Add the following methods to pkg/plugin/clientmgmt/manager.go's Manager interface:

type Manager interface {
	...
	// Get DeleteItemAction returns a DeleteItemAction plugin for name.
	GetDeleteItemAction(name string) (DeleteItemAction, error)

	// GetDeteteItemActions returns the all DeleteItemAction plugins.
	GetDeleteItemActions() ([]DeleteItemAction, error)
}

The unexported manager type should implement both the GetDeleteItemAction and GetDeleteItemActions.

Both of these methods should have the same exception for velero.io/-prefixed plugins that all other types do.

GetDeleteItemAction and GetDeleteItemActions will invoke the restartableDeleteItemAction implementations.

Deletion controller modifications

pkg/controller/backup_deletion_controller.go will be updated to have plugin management invoked.

In processRequest, before deleting snapshots, get any registered DeleteItemAction plugins. If there are none, proceed as normal. If there are one or more, download the backup tarball from backup storage, untar it to temporary storage, and iterate through the items, matching them to the applicable plugins.

Alternatives Considered

Another proposal for higher level DeleteItemActions was initially included, which would require implementers to individually download the backup tarball themselves. While this may be useful long term, it is not a good fit for the current goals as each plugin would be re-implementing a lot of boilerplate. See the deletion-plugins.md file for this alternative proposal in more detail.

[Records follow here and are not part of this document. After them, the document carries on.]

(** The scopes and symbols of the symbol table ([IScoop], [ISymbol] and
    the symbol classes of [newtry/analyzer], which are not among the
    sources).  A scope has a name and lists its symbols; a method
    ([AHKMethodSymbol]) and a class ([AHKObjectSymbol]) are scopes of
    their own.  Each symbol keeps what the Tree Manager reads of it: its
    name, the uri and range of its definition, for a method the text of
    [toString()] and its required and optional parameters, for a
    variable whether its tag is [VarKind.property]. *)
Inductive Scoop : Set :=
| MkScoop (scoop_name : string) (symbols : list Sym)
with Sym : Set :=
| MethodSym (name uri : string) (range : Range) (label : string)
    (requiredParameters optionalParameters : list string) (scoop : Scoop)
| ObjectSym (name uri : string) (range : Range) (scoop : Scoop)
| VariableSym (name uri : string) (range : Range) (is_property : bool)
| HotkeySym (name : string)
| HotStringSym (name : string)
| OtherSym (name : string).

Definition scoop_name (s : Scoop) : string := match s with MkScoop n _ => n end.

(** [scoop.allSymbols()]. *)
Definition allSymbols (s : Scoop) : list Sym := match s with MkScoop _ syms => syms end.

Definition sym_name (s : Sym) : string :=
  match s with
  | MethodSym n _ _ _ _ _ _ | ObjectSym n _ _ _ | VariableSym n _ _ _
  | HotkeySym n | HotStringSym n | OtherSym n => n
  end.

(** [symbol.allSymbols()] of a method or a class. *)
Definition sym_allSymbols (s : Sym) : list Sym :=
  match s with
  | MethodSym _ _ _ _ _ _ sc | ObjectSym _ _ _ sc => allSymbols sc
  | _ => []
  end.

(** [sym instanceof AHKObjectSymbol]. *)
Definition is_object (s : Sym) : bool := if s is ObjectSym _ _ _ _ then true else false.

(** [getCurrentScoop(pos, table)] (lines 505-518): the first method or
    class whose range holds the position, searched again inside it. *)
Fixpoint getCurrentScoop (pos : Position) (table : Scoop) : Scoop :=
  match table with
  | MkScoop _ syms =>
      (fix go (syms : list Sym) : Scoop :=
         match syms with
         | [] => table
         | MethodSym _ _ r _ _ _ s :: rest | ObjectSym _ _ r s :: rest =>
             if isLessPosition (r_start r) pos && isLessPosition pos (r_end r)
             then getCurrentScoop pos s else go rest
         | _ :: rest => go rest
         end) syms
  end.

(** ** Built-in signatures *)

(** [arrayFilter(list, callback)] (lines 918-932): the first block of
    consecutive items that satisfy the callback. *)
Fixpoint arrayFilter_loop {A} (callback : A -> bool) (flag : bool) (items : list A) (l : list A)
    : list A :=
  match l with
  | [] => items
  | item :: rest =>
      if callback item then arrayFilter_loop callback true (items ++ [item]) rest
      else if flag then items
      else arrayFilter_loop callback flag items rest
  end.

Definition arrayFilter {A} (l : list A) (callback : A -> bool) : list A :=
  arrayFilter_loop callback false [] l.

(** A parameter of a function node or of a built-in ([IFuncNode],
    [BuiltinFuncNode] of [utilities/constants]). *)
Record FuncParam : Set := mkFuncParam {
  fp_name : string;
  isOptional : bool;
  defaultVal : option string
}.

Record FuncSig : Set := mkFuncSig { fs_name : string; fs_params : list FuncParam }.

(** The text [getFuncPrototype] appends for one parameter; [if
    (param.defaultVal)] is false for an empty default. *)
Definition param_text (p : FuncParam) : string :=
  fp_name p +:+ (if isOptional p then "?" else "") +:+
  match defaultVal p with
  | Some d => if decide (d = "") then "" else " := " +:+ d
  | None => ""
  end.

(** The callback of [symbol.params.map] in [getFuncPrototype] (lines
    416-421): it appends to [result] and adds [', '] after every
    parameter but the last ([array.length-1 !== index]). *)
Fixpoint proto_params (n index : nat) (result : string) (ps : list FuncParam) : string :=
  match ps with
  | [] => result
  | param :: rest =>
      proto_params n (S index)
        (result +:+ param_text param +:+ (if decide ((n - 1)%nat <> index) then ", " else ""))
        rest
  end.
(* ===== verification/DocCache.v ===== *)
(** * DocCache: the document cache of the Tree Manager

    The state of [class TreeManager] of [src/server/src/services/treeManager.ts]
    and the methods that change it: the constructor (lines 130-146),
    [initDocument], [selectDocument], [updateDocumentAST] with its loop
    over the includes, [loadDocumnet], [linkInclude],
    [deleteUnusedDocument], [include2Path] and [setDiffSet], and the
    readers [getLine], [LineTextToPosition] and
    [allIncludeTreeinfomation].

    The program around the Tree Manager is the class [Host]: the parser
    ([new AHKParser(text, uri, logger).parse()], modelled in [StmtParser],
    whose [IAST] the cache stores), the lines of a [TextDocument], the
    [IoService] that reads files, [URI] of [vscode-uri], the functions
    [normalize], [extname] and [dirname] of [path], [os.homedir], the
    directory listing [IoService.statDirectory], and the conversion of
    a line text (its code units) to the [string] of names.  The
    definitions and theorems hold for every [Host].

    The maps [serverDocs], [docsAST], [localAST] and [incInfos] are
    [gmap]s: the code only looks them up, sets and deletes keys, and
    tests whether some entry has a property, so their order does not
    matter.  The inner maps of [incInfos] ([Map<absolute path, raw
    path>]) are iterated by [linkInclude] to link the included tables in
    order, so they are association lists with the insertion order of a
    JavaScript [Map] ([JsMap]).  The [SymbolTable] of a document is
    shared: [updateDocumentAST] stores it in [docsAST] and then links the
    include tables into it, so the links are a field of the entry.

    [updateDocumentAST] is [async] and awaits each [loadDocumnet]; other
    events can run while it waits.  The model runs it to its end as one
    step. *)

From S2P Require Import Prelude Tokens TokenBuffer StmtParser TreeQueries.
From stdpp Require Import gmap.
From Stdlib Require Import Ascii.

(** ** JavaScript maps with their insertion order *)

Abbreviation JsMap V := (list (string * V)).

Section JsMap.
Context {V : Type}.

Definition jm_has (k : string) (m : JsMap V) : bool := bool_decide (k ∈ m.*1).

(** [m.set(k, v)]: an existing key keeps its place. *)
Definition jm_set (k : string) (v : V) (m : JsMap V) : JsMap V :=
  if jm_has k m then map (fun kv => if decide (kv.1 = k) then (k, v) else kv) m
  else m ++ [(k, v)].

(** [m.delete(k)]. *)
Definition jm_delete (k : string) (m : JsMap V) : JsMap V := filter (fun kv => kv.1 <> k) m.
End JsMap.

(** The first item that satisfies [p], as [for (const d of l) if (p(d)) return d]. *)
Fixpoint list_find_first {A} (p : A -> bool) (l : list A) : option A :=
  match l with
  | [] => None
  | x :: r => if p x then Some x else list_find_first p r
  end.

(** ** The host of the Tree Manager *)

Class Host (Text : Type) := {
  (** [new AHKParser(text, uri, logger).parse()] *)
  parse_text : Text -> IAST;
  (** the lines of a [TextDocument], without their line ends *)
  doc_lines : Text -> list jstring;
  (** [IoService.load(path)]; [None] when it fails *)
  io_load : string -> option Text;
  (** [IoService.fileExistsSync(path)] *)
  fileExistsSync : string -> bool;
  (** [URI.file(path).toString()] *)
  uri_file : string -> string;
  (** [URI.parse(uri).fsPath] *)
  uri_fsPath : string -> string;
  (** [normalize], [extname] and [dirname] of [path] *)
  normalize : string -> string;
  extname : string -> string;
  dirname : string -> string;
  (** [os.homedir()] *)
  homedir : string;
  (** [IoService.statDirectory(dir)]: the entries of a directory, each a
      path and whether it is a folder ([IoKind.folder]); [[]] when the
      directory does not exist *)
  statDirectory : string -> list (string * bool);
  (** a JavaScript string, given by its code units, as the [string]
      that the names of tokens and symbols are *)
  text_of : jstring -> string
}.

(** [setDiffSet(set1, set2)] (lines 61-74) on sets iterated in insertion
    order: the items of [set1] not in [set2], and those of [set2] not in
    [set1]. *)
Definition setDiffSet (set1 set2 : list string) : list string * list string :=
  (filter (fun item => item ∉ set2) set1, filter (fun item => item ∉ set1) set2).

Section DocCache.
Context {Text : Type} `{!Host Text}.

(** [interface DocInfo]: the parsed tree and the symbol table, here the
    uris of the include tables linked into it. *)
Record DocInfo : Type := mkDocInfo { AST : IAST; table_includes : list string }.

(** The fields of [TreeManager] that change ([conn], [logger] and the
    built-in nodes are constant). *)
Record TreeManager : Type := mkTreeManager {
  serverDocs : gmap string Text;
  docsAST : gmap string DocInfo;
  localAST : gmap string DocInfo;
  incInfos : gmap string (JsMap string);
  currentDocUri : string
}.

Definition set_serverDocs m tm :=
  mkTreeManager m (docsAST tm) (localAST tm) (incInfos tm) (currentDocUri tm).
Definition set_docsAST m tm :=
  mkTreeManager (serverDocs tm) m (localAST tm) (incInfos tm) (currentDocUri tm).
Definition set_localAST m tm :=
  mkTreeManager (serverDocs tm) (docsAST tm) m (incInfos tm) (currentDocUri tm).
Definition set_incInfos m tm :=
  mkTreeManager (serverDocs tm) (docsAST tm) (localAST tm) m (currentDocUri tm).
Definition set_currentDocUri u tm :=
  mkTreeManager (serverDocs tm) (docsAST tm) (localAST tm) (incInfos tm) u.

(** The constructor (lines 130-146). *)
Definition tree_manager : TreeManager := mkTreeManager ∅ ∅ ∅ ∅ "".

Definition SLibDir : string := "C:\Program Files\AutoHotkey\Lib".
Definition ULibDir : string := homedir +:+ "\Documents\AutoHotkey\Lib".

(** [initDocument(uri, doc)] (lines 152-155). *)
Definition initDocument (uri : string) (doc : Text) (tm : TreeManager) : TreeManager :=
  set_currentDocUri uri tm.

(** [selectDocument(uri)] (lines 161-164). *)
Definition selectDocument (uri : string) (tm : TreeManager) : TreeManager :=
  set_currentDocUri (if bool_decide (is_Some (serverDocs tm !! uri)) then uri else "") tm.

(** [include2Path(rawPath, scriptPath)] (lines 355-386). *)
Definition include2Path (rawPath scriptPath : string) : option string :=
  let scriptDir := scriptPath in
  let normalized := normalize rawPath in
  if decide (extname normalized = ".ahk") then
    if decide (String.get 0 (dirname normalized) = Some "."%char) then
      Some (normalize (scriptDir +:+ "\" +:+ normalized))
    else Some normalized
  else if decide (extname normalized = "") then
    if decide (String.get 0 rawPath = Some "<"%char /\
               String.get (String.length rawPath - 1) rawPath = Some ">"%char) then
      let np := normalize (String.substring 1 (String.length rawPath - 2) rawPath +:+ ".ahk") in
      let dir := normalize (scriptDir +:+ "\Lib\" +:+ np) in
      let ULib := normalize (ULibDir +:+ "\" +:+ np) in
      let SLib := normalize (SLibDir +:+ "\" +:+ np) in
      list_find_first fileExistsSync [dir; ULib; SLib]
    else None
  else None.

(** [loadDocumnet(path)] (lines 274-285): the document of uri
    [URI.file(path).toString()] with the content of the file. *)
Definition loadDocumnet (path : string) : option (string * Text) :=
  (fun c => (uri_file path, c)) <$> io_load path.

(** [linkInclude(table, uri)] (lines 287-296): the include tables found
    in [localAST], in the order of [incInfos]. *)
Definition linkInclude (uri : string) (tm : TreeManager) : list string :=
  match incInfos tm !! uri with
  | None => []
  | Some includes =>
      omap (fun '(path, raw) =>
              let incUri := uri_file path in
              (fun _ => incUri) <$> localAST tm !! incUri) includes
  end.

(** The links are added to the table of the entry of [uri] in
    [docsAST], the object [docTable] that [updateDocumentAST] stored. *)
Definition link_table (uri : string) (tm : TreeManager) : TreeManager :=
  match docsAST tm !! uri with
  | Some di =>
      set_docsAST (<[uri := mkDocInfo (AST di) (table_includes di ++ linkInclude uri tm)]>
                     (docsAST tm)) tm
  | None => tm
  end.

(** The removal of the include entries whose raw path is no longer
    included (lines 205-217). *)
Definition delete_useless (useless : list string) (incInfo : JsMap string) : JsMap string :=
  let tempInfo := useless ≫= (fun u => (filter (fun ar => ar.2 = u) incInfo).*1) in
  foldl (fun m abs => jm_delete abs m) incInfo tempInfo.

(** The [while (path)] loop of [updateDocumentAST] (lines 226-258): the
    queue of raw include paths, resolved against the directory of the
    current document. *)
Fixpoint include_loop (fuel : nat) (uri : string) (path : option string)
    (incQueue : list string) (tm : TreeManager) : option TreeManager :=
  match fuel with
  | O => None
  | S f =>
      match path with
      | None => Some tm
      | Some path =>
          if decide (path = "") then Some tm
          else
            let docDir := dirname (uri_fsPath (currentDocUri tm)) in
            let next tm' q := include_loop f uri (head q) (tail q) tm' in
            match include2Path path docDir with
            | Some p =>
                if decide (p = "") then next tm incQueue
                else if bool_decide (is_Some (localAST tm !! uri_file p)) then next tm incQueue
                else
                  match loadDocumnet p with
                  | Some (docuri, text) =>
                      let ast := parse_text text in
                      let tm' := set_incInfos
                                   (<[uri := jm_set p path (default [] (incInfos tm !! uri))]>
                                      (incInfos tm))
                                   (set_localAST (<[docuri := mkDocInfo ast []]> (localAST tm)) tm) in
                      next tm' (incQueue ++ script_include (script ast))
                  | None => next tm incQueue
                  end
            | None => next tm incQueue
            end
      end
  end.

The VolumeSnapshotter interface is not generic enough to meet the requirements here, as it is specifically for taking snapshots of block devices.

Security Considerations

By their nature, DeleteItemAction plugins will be deleting data, which would normally be a security concern. However, these will only be invoked in two situations: either when a BackupDeleteRequest is sent via a user with the velero CLI or some other management system, or when a Velero Backup expires by going over its TTL. Because of this, the data deletion is not a concern.

Compatibility

In terms of backwards compatibility, this design should stay compatible with most Velero installations that are upgrading. If not DeleteItemAction plugins are present, then the backup deletion process should proceed the same way it worked prior to their inclusion.

Implementation

The implementation dependencies are, roughly, in the order as they are described in the Detailed Design section.